(Exercise brief) Print verbatim the lines of the entries from the one containing "let w1 := take_while isspace s2 in" to the last, inclusive, and no others.

(Supplied entries)
+-------+

(** * iperf3-plotz: the ASCII plotter (code/plotter-ascii.py)

    A shallow embedding of the text-chart pipeline of [plotter-ascii.py]
    and the properties of its specification.

    Modelling conventions.
    - A Python [str] is a [list ascii]; a character is a code point of the
      range U+0000..U+00FF (Rocq's [ascii] read as Latin-1).  The character
      classes are those of CPython restricted to that range.
    - Python integers are [Z]; list and string indices are [Z], with
      Python's wrap-around for negative indices and [IndexError] outside
      the list.
    - Code that can raise lives in the [result] monad; code that prints,
      writes files or runs the plotting engine lives in the [io] monad,
      which also records the events in order.
    - [ConfigManager] wraps [configparser]; the embedding starts from the
      resolved profile ([Config]), one typed field per option read by the
      tool.
    - The JSON document has the shape of its interface: records whose
      fields are [None] when the key is absent; a number is a Python [int]
      or a binary64 [float] and is only ever copied.
    - The input file, the engine, fixed-point formatting and [pathlib] are
      the surroundings of a run ([Env]).  Formatting a number can raise, as
      [str.format] does on an [int] too large for a [float] or on a
      negative precision.  Creating the output directory, opening a file
      and writing to it succeed, and the input file is missing, is not
      JSON, or holds a record of the shape above.

    The first part embeds the source, function by function and under the
    names of the source.  The second part gives each pass as a function of
    the grid, and what is observed of records and traces.  The third part
    proves the properties. *)

From Stdlib Require Import ZArith Ascii String List Lia Bool SpecFloat.
From stdpp Require Import base tactics option list list_numbers strings pretty.

Open Scope Z_scope.

(** ** Python strings *)

Abbreviation str := (list ascii).

Definition lit (s : string) : str := list_ascii_of_string s.

Definition len {A : Type} (l : list A) : Z := Z.of_nat (length l).

Definition char_eqb (a b : ascii) : bool := Ascii.eqb a b.

Definition str_eqb (a b : str) : bool := bool_decide (a = b).

Definition code (c : ascii) : N := N_of_ascii c.

(** [str.isspace] / [\s] (Py_UNICODE_ISSPACE) below U+0100:
    TAB..CR, FS..US, SPACE, NEL and NBSP. *)
Definition isspace (c : ascii) : bool :=
  let n := code c in
  ((9 <=? n) && (n <=? 13) || (28 <=? n) && (n <=? 32) || (n =? 133) || (n =? 160))%N.

(** [\d] and [0-9]: the decimal digits below U+0100. *)
Definition isdecimal (c : ascii) : bool :=
  let n := code c in ((48 <=? n) && (n <=? 57))%N.

(** [str.isdigit]: the decimal digits and the superscripts U+00B2, U+00B3,
    U+00B9. *)
Definition isdigit (c : ascii) : bool :=
  let n := code c in
  (isdecimal c || (n =? 178) || (n =? 179) || (n =? 185))%N.

Fixpoint drop_while {A : Type} (p : A -> bool) (l : list A) : list A :=
  match l with
  | [] => []
  | x :: l' => if p x then drop_while p l' else l
  end.

Fixpoint take_while {A : Type} (p : A -> bool) (l : list A) : list A :=
  match l with
  | [] => []
  | x :: l' => if p x then x :: take_while p l' else []
  end.

Definition lstrip (s : str) : str := drop_while isspace s.
Definition rstrip (s : str) : str := rev (drop_while isspace (rev s)).
(** [s.strip()] *)
Definition strip (s : str) : str := rstrip (lstrip s).

Fixpoint startswith (p s : str) : bool :=
  match p, s with
  | [], _ => true
  | _ :: _, [] => false
  | a :: p', b :: s' => char_eqb a b && startswith p' s'
  end.

(** [p in s] *)
Fixpoint contains (p s : str) : bool :=
  startswith p s ||
  match s with
  | [] => false
  | _ :: s' => contains p s'
  end.

(** [s.find(c)] for a one-character [c] *)
Fixpoint find (c : ascii) (s : str) : Z :=
  match s with
  | [] => -1
  | a :: s' =>
      if char_eqb a c then 0
      else let r := find c s' in if r =? -1 then -1 else r + 1
  end.

(** [s.rfind(c)] for a one-character [c] *)
Fixpoint rfind (c : ascii) (s : str) : Z :=
  match s with
  | [] => -1
  | a :: s' =>
      let r := rfind c s' in
      if r =? -1 then (if char_eqb a c then 0 else -1) else r + 1
  end.

(** [s.count(c)] for a one-character [c] *)
Fixpoint count (c : ascii) (s : str) : Z :=
  match s with
  | [] => 0
  | a :: s' => (if char_eqb a c then 1 else 0) + count c s'
  end.

(** [s.replace(old, new)] for a one-character [old] *)
Fixpoint replace (old : ascii) (new : str) (s : str) : str :=
  match s with
  | [] => []
  | a :: s' => (if char_eqb a old then new else [a]) ++ replace old new s'
  end.

(** [c * n]: the empty string when [n <= 0] *)
Definition times (c : ascii) (n : Z) : str := replicate (Z.to_nat n) c.

Definition NL : ascii := ascii_of_nat 10.

(** [s.split('\n')]: never the empty list *)
Fixpoint split_nl (s : str) : list str :=
  match s with
  | [] => [[]]
  | c :: s' =>
      if char_eqb c NL then [] :: split_nl s'
      else match split_nl s' with
           | l :: ls => (c :: l) :: ls
           | [] => [[c]]
           end
  end.

(** ['\n'.join(lines)] *)
Fixpoint join_nl (lines : list str) : str :=
  match lines with
  | [] => []
  | [l] => l
  | l :: ls => l ++ NL :: join_nl ls
  end.

Fixpoint enumerate_from {A : Type} (i : Z) (l : list A) : list (Z * A) :=
  match l with
  | [] => []
  | x :: l' => (i, x) :: enumerate_from (i + 1) l'
  end.

(** [enumerate(l)] *)
Definition enumerate {A : Type} (l : list A) : list (Z * A) := enumerate_from 0 l.

(** [range(a, b)] *)
Definition range (a b : Z) : list Z := seqZ a (b - a).

(** ** Exceptions *)

Inductive exn : Type :=
| IndexError
| KeyError (key : string)
| ValueError
| FileNotFoundError
| JSONDecodeError
| CalledProcessError
| OverflowError.

Inductive result (A : Type) : Type :=
| Ok (a : A)
| Raise (e : exn).
Arguments Ok {A} a.
Arguments Raise {A} e.

Global Instance result_bind : MBind result := fun A B k m =>
  match m with
  | Ok a => k a
  | Raise e => Raise e
  end.

Global Instance result_ret : MRet result := fun A a => Ok a.

(** A [for] loop whose body may raise. *)
Fixpoint for_each {S A : Type} (body : S -> A -> result S) (s : S) (xs : list A)
  : result S :=
  match xs with
  | [] => Ok s
  | x :: xs' => s' ← body s x; for_each body s' xs'
  end.

(** The position a Python index denotes in a sequence of [n] items. *)
Definition py_index (n : nat) (i : Z) : option nat :=
  let j := if i <? 0 then i + Z.of_nat n else i in
  if (0 <=? j) && (j <? Z.of_nat n) then Some (Z.to_nat j) else None.

(** [l[i]] *)
Definition py_get {A : Type} (l : list A) (i : Z) : result A :=
  match py_index (length l) i with
  | Some k => match l !! k with Some x => Ok x | None => Raise IndexError end
  | None => Raise IndexError
  end.

(** [l[i] = x] *)
Definition py_set {A : Type} (l : list A) (i : Z) (x : A) : result (list A) :=
  match py_index (length l) i with
  | Some k => Ok (<[k := x]> l)
  | None => Raise IndexError
  end.

(** ** The resolved configuration (the keys of config.ini read by the tool) *)

Record Config : Type := {
  default_input_file : str;
  default_output_dir : str;
  graph_width : Z;
  graph_height : Z;
  precision_digits : Z;
  plot_char_primary : str;
  plot_char_secondary : str;
  plot_char_points : str;
  plot_style : str;
  show_ylabel_inline : bool;
  ylabel_position : str;
  ylabel_rotation : str;
  compact_ylabel : bool;
  show_axis_info_below : bool;
  terminal_type : str;
  enable_grid : bool;
  enable_legend : bool;
  legend_position : str;
  verbose_output : bool;
  track_sender_bytes : bool;
  track_receiver_bytes : bool;
  track_packet_loss : bool;
  track_jitter : bool
}.

(** [ConfigManager._set_defaults] *)
Definition default_config : Config := {|
  default_input_file := lit "data/data.json";
  default_output_dir := lit "graphs_ascii";
  graph_width := 120;
  graph_height := 30;
  precision_digits := 6;
  plot_char_primary := lit "*";
  plot_char_secondary := lit "A";
  plot_char_points := lit "+";
  plot_style := lit "linespoints";
  show_ylabel_inline := true;
  ylabel_position := lit "left";
  ylabel_rotation := lit "vertical";
  compact_ylabel := true;
  show_axis_info_below := false;
  terminal_type := lit "dumb";
  enable_grid := true;
  enable_legend := true;
  legend_position := lit "top left";
  verbose_output := true;
  track_sender_bytes := true;
  track_receiver_bytes := true;
  track_packet_loss := true;
  track_jitter := true
|}.

(** ** The ASCII post-processor: [_post_process_ascii_output] *)

(** *** Pass 1: the rows of the plot box *)

(** The loop [for i, line in enumerate(lines)] that records the first and
    the last row holding a [|] and longer than 50 characters. *)
Definition detect_box (lines : list str) : Z * Z :=
  fold_left
    (fun '(graph_start, graph_end) '(i, line) =>
       if contains (lit "|") line && (50 <? len line)
       then ((if graph_start =? -1 then i else graph_start), i)
       else (graph_start, graph_end))
    (enumerate lines) (-1, -1).

(** *** Pass 2: glyph substitution and decoration stripping *)

Definition protected_phrases : list str :=
  [lit "Network"; lit "Measurement Data"; lit "X Axis:"; lit "Y Axis:"].

(** [any(phrase in line for phrase in [...])] *)
Definition is_protected (line : str) : bool :=
  existsb (fun phrase => contains phrase line) protected_phrases.

(** The two [replace] calls that write the configured glyphs. *)
Definition substitute_glyphs (cfg : Config) (line : str) : str :=
  let primary_char := plot_char_primary cfg in
  let secondary_char := plot_char_secondary cfg in
  let line :=
    if contains (lit "*") line && negb (str_eqb primary_char (lit "*"))
    then replace "*" primary_char line else line in
  let line :=
    if contains (lit "A") line && negb (str_eqb secondary_char (lit "A"))
    then replace "A" secondary_char line else line in
  line.

(** The [replace] calls that blank dashes, underscores and plus signs. *)
Definition strip_decorations (line : str) : str :=
  let line := replace "_" (lit " ") (replace "-" (lit " ") line) in
  let line := if contains (lit "+") line then replace "+" (lit " ") line else line in
  line.

(** The body of the loop for a row that is not protected. *)
Definition process_row (cfg : Config) (line : str) : str :=
  strip_decorations (substitute_glyphs cfg line).

(** The loop [for i, line in enumerate(lines): ... lines[i] = line].  The
    body writes row [i] only, so the row the iterator yields at step [i] is
    [lines[i]]. *)
Definition substitution_pass (cfg : Config) (lines : list str) : result (list str) :=
  for_each
    (fun (lines : list str) (i : Z) =>
       line ← py_get lines i;
       if is_protected line then Ok lines
       else py_set lines i (process_row cfg line))
    lines (range 0 (len lines)).

(** *** Pass 3: border reconstruction *)

(** [for i in range(graph_start, graph_end + 1)] up to its [break]: the
    columns of the first and last [|] of the first row that has one. *)
Fixpoint typical_pipes (lines : list str) (rows : list Z) : result (Z * Z) :=
  match rows with
  | [] => Ok (-1, -1)
  | i :: rows' =>
      line ← py_get lines i;
      if contains (lit "|") line then
        let first_pipe := find "|" line in
        let last_pipe := rfind "|" line in
        let typical_pipe_start := -1 in
        let typical_pipe_end := -1 in
        if typical_pipe_start =? -1 then Ok (first_pipe, last_pipe)
        else Ok (typical_pipe_start, typical_pipe_end)
      else typical_pipes lines rows'
  end.

(** The first test on a stripped, non-empty row: [line_stripped[0].isdigit()
    or (len(line_stripped) > 1 and line_stripped[0] == '0' and
    line_stripped[1] == '.') or line_stripped.startswith(tuple('123456789'))]. *)
Definition starts_like_number (line_stripped : str) : result bool :=
  c0 ← py_get line_stripped 0;
  if isdigit c0 then Ok true
  else
    zero_dot ←
      (if 1 <? len line_stripped then
         c0' ← py_get line_stripped 0;
         if char_eqb c0' "0" then
           c1 ← py_get line_stripped 1; Ok (char_eqb c1 ".")
         else Ok false
       else Ok false);
    if (zero_dot : bool) then Ok true
    else Ok (existsb (fun d => startswith [d] line_stripped) (lit "123456789")).

(** [re.match(r'^\s*\d+\s+\d+\s+\d+', s)]: the classes [\s] and [\d] are
    disjoint, so every repetition but the last has to take its whole run. *)
Definition re_x_axis_scale (s : str) : bool :=
  let s1 := drop_while isspace s in
  let d1 := take_while isdecimal s1 in
  let s2 := drop_while isdecimal s1 in
  let w1 := take_while isspace s2 in
  let s3 := drop_while isspace s2 in
  let d2 := take_while isdecimal s3 in
  let s4 := drop_while isdecimal s3 in
  let w2 := take_while isspace s4 in
  let s5 := drop_while isspace s4 in
  let d3 := take_while isdecimal s5 in
  (0 <? len d1) && (0 <? len w1) && (0 <? len d2) && (0 <? len w2) && (0 <? len d3).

+-------+

(Problem solution)
  let w1 := take_while isspace s2 in
  let s3 := drop_while isspace s2 in
  let d2 := take_while isdecimal s3 in
  let s4 := drop_while isdecimal s3 in
  let w2 := take_while isspace s4 in
  let s5 := drop_while isspace s4 in
  let d3 := take_while isdecimal s5 in
  (0 <? len d1) && (0 <? len w1) && (0 <? len d2) && (0 <? len w2) && (0 <? len d3).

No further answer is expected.